Although Brazil struggled with issues of severe malnutrition in the past, since the 1990s obesity among children has become an increasingly alarming but unreported problem. Vera Perino is transforming the way Brazilian society perceives and addresses obesity by looking at both its causes and symptoms, while sparking deep behavior change and offering alternative lifestyle opportunities to low-income children and their families.

The New Idea

Brazilians have been slow to acknowledge the emergence of obesity as a serious problem to grapple with because of their country’s traumatizing past with malnutrition. Various medical doctors have begun addressing the physical symptoms of the disease under the assumption that it can be quickly treated with drugs; but they usually fail to recognize the psychological, behavioral, and socioeconomic factors that lead to obesity. Vera is leading the way in addressing this issue among low-income overweight children and youth. She is dismantling the restrictive approach of diets and medical treatment, and replacing it with a methodology that positively incentivizes lasting behavior change. Vera is bringing psychologists, physiotherapists, nutritionists, physical education teachers, and endocrinologists together to address the various facets of the issue through fun and participative activities.

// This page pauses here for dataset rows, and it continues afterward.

Lemma step_invariant now seen st body line :
  invariant now seen st body ->
  exists body', invariant now (seen ++ [line]) (step st line) body'.
Proof.
  intros (Hbuf & Hopen & Hclose & Hsaw & Hblock & Hall & Hcopied & Hhdr).
  assert (Forall (fun x =>
            x = open_fence \/ x = close_fence
            \/ exists l, l ∈ seen ++ [line]
                 /\ (x = with_newline l
                     \/ x = markdown_header l /\ is_report l = true)) body)
    as Hall'.
  { eapply Forall_impl; [exact Hall|]. intros x [?|[?|(l & Hl & Hx)]]; auto.
    right; right. exists l. split; [|done]. apply elem_of_app. by left. }
  assert (forall h,
            (if is_report line then Some line else host_hdr st) = Some h ->
            h ∈ seen ++ [line] /\ is_report h = true) as Hhdr'.
  { intros h. destruct (is_report line) eqn:Hrep.
    - intros [= <-]. split; [|done]. apply elem_of_app. right. by left.
    - intros Hh. destruct (Hhdr h Hh). split; [|done].
      apply elem_of_app. by left. }
  unfold step.
  destruct (mentions_dursvuln line) eqn:Hm.
  - destruct (copied_line_no_fence line (or_introl Hm)) as [Ho Hc].
    set (hdr := if is_report line then Some line else host_hdr st) in *.
    exists (body ++ match hdr with Some h => [markdown_header h] | None => [] end
                 ++ [open_fence; with_newline line]).
    unfold invariant. simpl.
    split; [by rewrite Hbuf|].
    rewrite !occurrences_app, filter_snoc, Hm, length_app, existsb_snoc, Hm.
    assert (occurrences open_fence [open_fence; with_newline line] = 1) as ->.
    { by rewrite occurrences_cons, occurrences_one, String.eqb_refl, Ho. }
    assert (occurrences close_fence [open_fence; with_newline line] = 0) as ->.
    { by rewrite occurrences_cons, occurrences_one, Hc. }
    assert (occurrences open_fence
              match hdr with Some h => [markdown_header h] | None => [] end = 0
            /\ occurrences close_fence
              match hdr with Some h => [markdown_header h] | None => [] end = 0)
      as [-> ->] by (by destruct hdr).
    split; [simpl; lia|]. split; [destruct (inblock st); lia|].
    split; [by rewrite orb_true_r|]. split; [done|]. split; [|split].
    + apply Forall_app. split; [done|]. apply Forall_app. split.
      * destruct hdr as [h|] eqn:Hh; [|done]. apply Forall_singleton.
        destruct (Hhdr' h eq_refl). right; right. exists h. split; [done|].
        by right.
      * apply Forall_cons. split; [by left|]. apply Forall_singleton.
        right; right. exists line. split; [|by left].
        apply elem_of_app. right. by left.
    + intros l [Hl|Hl%list_elem_of_singleton]%elem_of_app Hml.
      * apply elem_of_app. left. by apply Hcopied.
      * subst l. apply elem_of_app. right. apply elem_of_app. right.
        right. by left.
    + done.
  - assert (List.filter mentions_dursvuln (seen ++ [line])
            = List.filter mentions_dursvuln seen) as Hf
      by (by rewrite filter_snoc, Hm, app_nil_r).
    assert (existsb mentions_dursvuln (seen ++ [line])
            = existsb mentions_dursvuln seen) as He
      by (by rewrite existsb_snoc, Hm, orb_false_r).
    assert (forall l, l ∈ seen ++ [line] -> mentions_dursvuln l = true ->
                      l ∈ seen) as Hseen.
    { intros l [Hl|Hl%list_elem_of_singleton]%elem_of_app Hml; [done|].
      subst l. congruence. }
    destruct (inblock st) eqn:Hin.
    + assert (continues line = true ->
              String.eqb open_fence (with_newline line) = false
              /\ String.eqb close_fence (with_newline line) = false) as Hcont.
      { intros Hc. apply copied_line_no_fence. by right. }
      destruct (String.eqb (strip line) "" || is_report line) eqn:Hend;
        [|destruct (continues line) eqn:Hc].
      * exists (body ++ [close_fence]). unfold invariant. simpl. rewrite Hf, He.
        split; [by rewrite Hbuf|]. rewrite !occurrences_app, !occurrences_one.
        simpl. split; [lia|]. split; [lia|]. split; [done|].
        split; [intros _; apply last_snoc|]. split; [|split].
        -- apply Forall_app. split; [done|]. apply Forall_singleton. auto.
        -- intros l Hl Hml. apply elem_of_app. left. apply Hcopied; auto.
        -- done.
      * destruct (Hcont eq_refl) as [Ho Hcl].
        exists (body ++ [with_newline line]). unfold invariant. simpl. rewrite Hf, He.
        split; [by rewrite Hbuf|]. rewrite !occurrences_app, !occurrences_one.
        rewrite Ho, Hcl. split; [lia|]. split; [lia|]. split; [done|].
        split; [done|]. split; [|split].
        -- apply Forall_app. split; [done|]. apply Forall_singleton.
           right; right. exists line. split; [|by left].
           apply elem_of_app. right. by left.
        -- intros l Hl Hml. apply elem_of_app. left. apply Hcopied; auto.
        -- done.
      * exists (body ++ [close_fence]). unfold invariant. simpl. rewrite Hf, He.
        split; [by rewrite Hbuf|]. rewrite !occurrences_app, !occurrences_one.
        simpl. split; [lia|]. split; [lia|]. split; [done|].
        split; [intros _; apply last_snoc|]. split; [|split].
        -- apply Forall_app. split; [done|]. apply Forall_singleton. auto.
        -- intros l Hl Hml. apply elem_of_app. left. apply Hcopied; auto.
        -- done.
    + exists body. unfold invariant. simpl. rewrite Hf, He.
      split; [done|]. split; [done|]. split; [lia|]. split; [done|].
      split; [done|]. split; [done|]. split; [|done].
      intros l Hl Hml. apply Hcopied; auto.
Qed.
(** * Model parallelism for the Neuron accelerator: a shallow embedding

    This development embeds, function by function, the parts of

      - [optimum/neuron/distributed/parallel_layers.py]
      - [optimum/neuron/accelerate/accelerator.py]

    that decide the properties stated at the end of each module.

    Conventions of the embedding.

    - Python objects live in a store ([heap]) indexed by their identity
      ([id(x)] is the location).  An object carries the linearised list of
      its classes ([isinstance] looks into it) and its attribute dictionary.
    - A function that can raise returns a [result]; a function that also
      mutates objects is a state transformer [heap -> heap * result A]: the
      store reached when an exception is raised is kept, as in Python.
    - Functions of other packages (torch, neuronx_distributed, accelerate,
      peft) and of modules of this repository other than the two above are
      taken as parameters, gathered in one record per module.  Environment
      guards installed by decorators ([requires_neuronx_distributed],
      [requires_torch_xla]) are taken as satisfied, and calls to the logger
      are not part of the state.
    - Integers are [Z]; [//] and [%] are floor division and its remainder
      ([Z.div], [Z.modulo]) and raise [ZeroDivisionError] on a zero divisor. *)

From Stdlib Require Import ZArith Lia Ascii String.
From stdpp Require Import base option list strings gmap.

Open Scope Z_scope.
Set Warnings "-register-all".


(* ================================================================== *)
(** * Python values, exceptions, objects and the object store          *)
(* ================================================================== *)

Module Py.

Inductive exn : Type :=
  | ValueError
  | AttributeError
  | KeyError
  | TypeError
  | IndexError
  | ZeroDivisionError
  | ExternalError.

Inductive result (A : Type) : Type :=
  | Ok (a : A)
  | Raise (e : exn).
Arguments Ok {A} a.
Arguments Raise {A} e.

Definition rbind {A B} (r : result A) (k : A -> result B) : result B :=
  match r with
  | Ok a => k a
  | Raise e => Raise e
  end.

Definition is_ok {A} (r : result A) : bool :=
  match r with Ok _ => true | Raise _ => false end.

Definition loc := nat.

(** Values.  [VData] is an immutable record (a dataclass instance),
    [VThunk l] the closure [lambda: x] where [x] is the object at [l],
    [VBoundMethod l f] the method [f] of the class of the object at [l],
    bound to it, and [VPatched specs f] the function [f] wrapped so that the
    names of [specs] are patched while it runs. *)
Inductive value : Type :=
  | VNone
  | VBool (b : bool)
  | VInt (z : Z)
  | VStr (s : string)
  | VRef (l : loc)
  | VTuple (vs : list value)
  | VDict (d : list (string * value))
  | VTensor (shape : list Z) (device : string)
  | VData (cls : string) (fields : list (string * value))
  | VThunk (l : loc)
  | VBoundMethod (l : loc) (f : string)
  | VPatched (specs : list (string * string)) (f : value).

Arguments VRef l%_nat.
Arguments VThunk l%_nat.
Arguments VBoundMethod l%_nat f.

Record object : Type := mkObject {
  ob_mro : list string;
  ob_attrs : gmap string value
}.

Definition heap := gmap loc object.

Vera began implementing her approach in 2004 when she founded the Movere Institute, which offers free treatment to low-income children and spreads awareness about this problem to health professionals, schools, governments, and Brazilian families. By working with both children and their families, Vera is having a lasting impact on their lives. The results could not be more tangible: Improved eating habits; reduction of body weight and fat; increased fitness levels; improved self-esteem; and disease prevention. Constant monitoring and evaluation have allowed Vera to improve her methodology and to become a leading expert in this field.

Vera operates by the motto: “Small changes. Great results.” She has worked with more than 1,400 families, hundreds of schools and citizen organizations (COs), chefs throughout Brazil, and several recognized researchers in the field. Vera is on her way to changing the manner in which Brazilian society perceives and addresses obesity. In order to ensure the institute’s sustainability, Vera is diversifying Movere’s organizational structure. She is getting ready to open a new facility to offer her services, free of charge, to low income communities closer to their homes. This facility’s operations will be “subsidized” by for-profit gyms that will focus on providing preventative health care services to the base of the pyramid. Movere is also developing a partnership with the Ministry of Health which will allow Vera to spread her approach throughout the country.

The Problem

Within the last 20 years, Brazil’s rates of obesity among children have skyrocketed by 240 percent. Today, an alarming 10 percent of children and 17 percent of adolescents are overweight, regardless of socioeconomic status. This drastic increase can be traced back to a few critical social and economic factors, such as rapid urbanization and globalization, a historical culture of scarcity, and a reactive and restrictive medical culture.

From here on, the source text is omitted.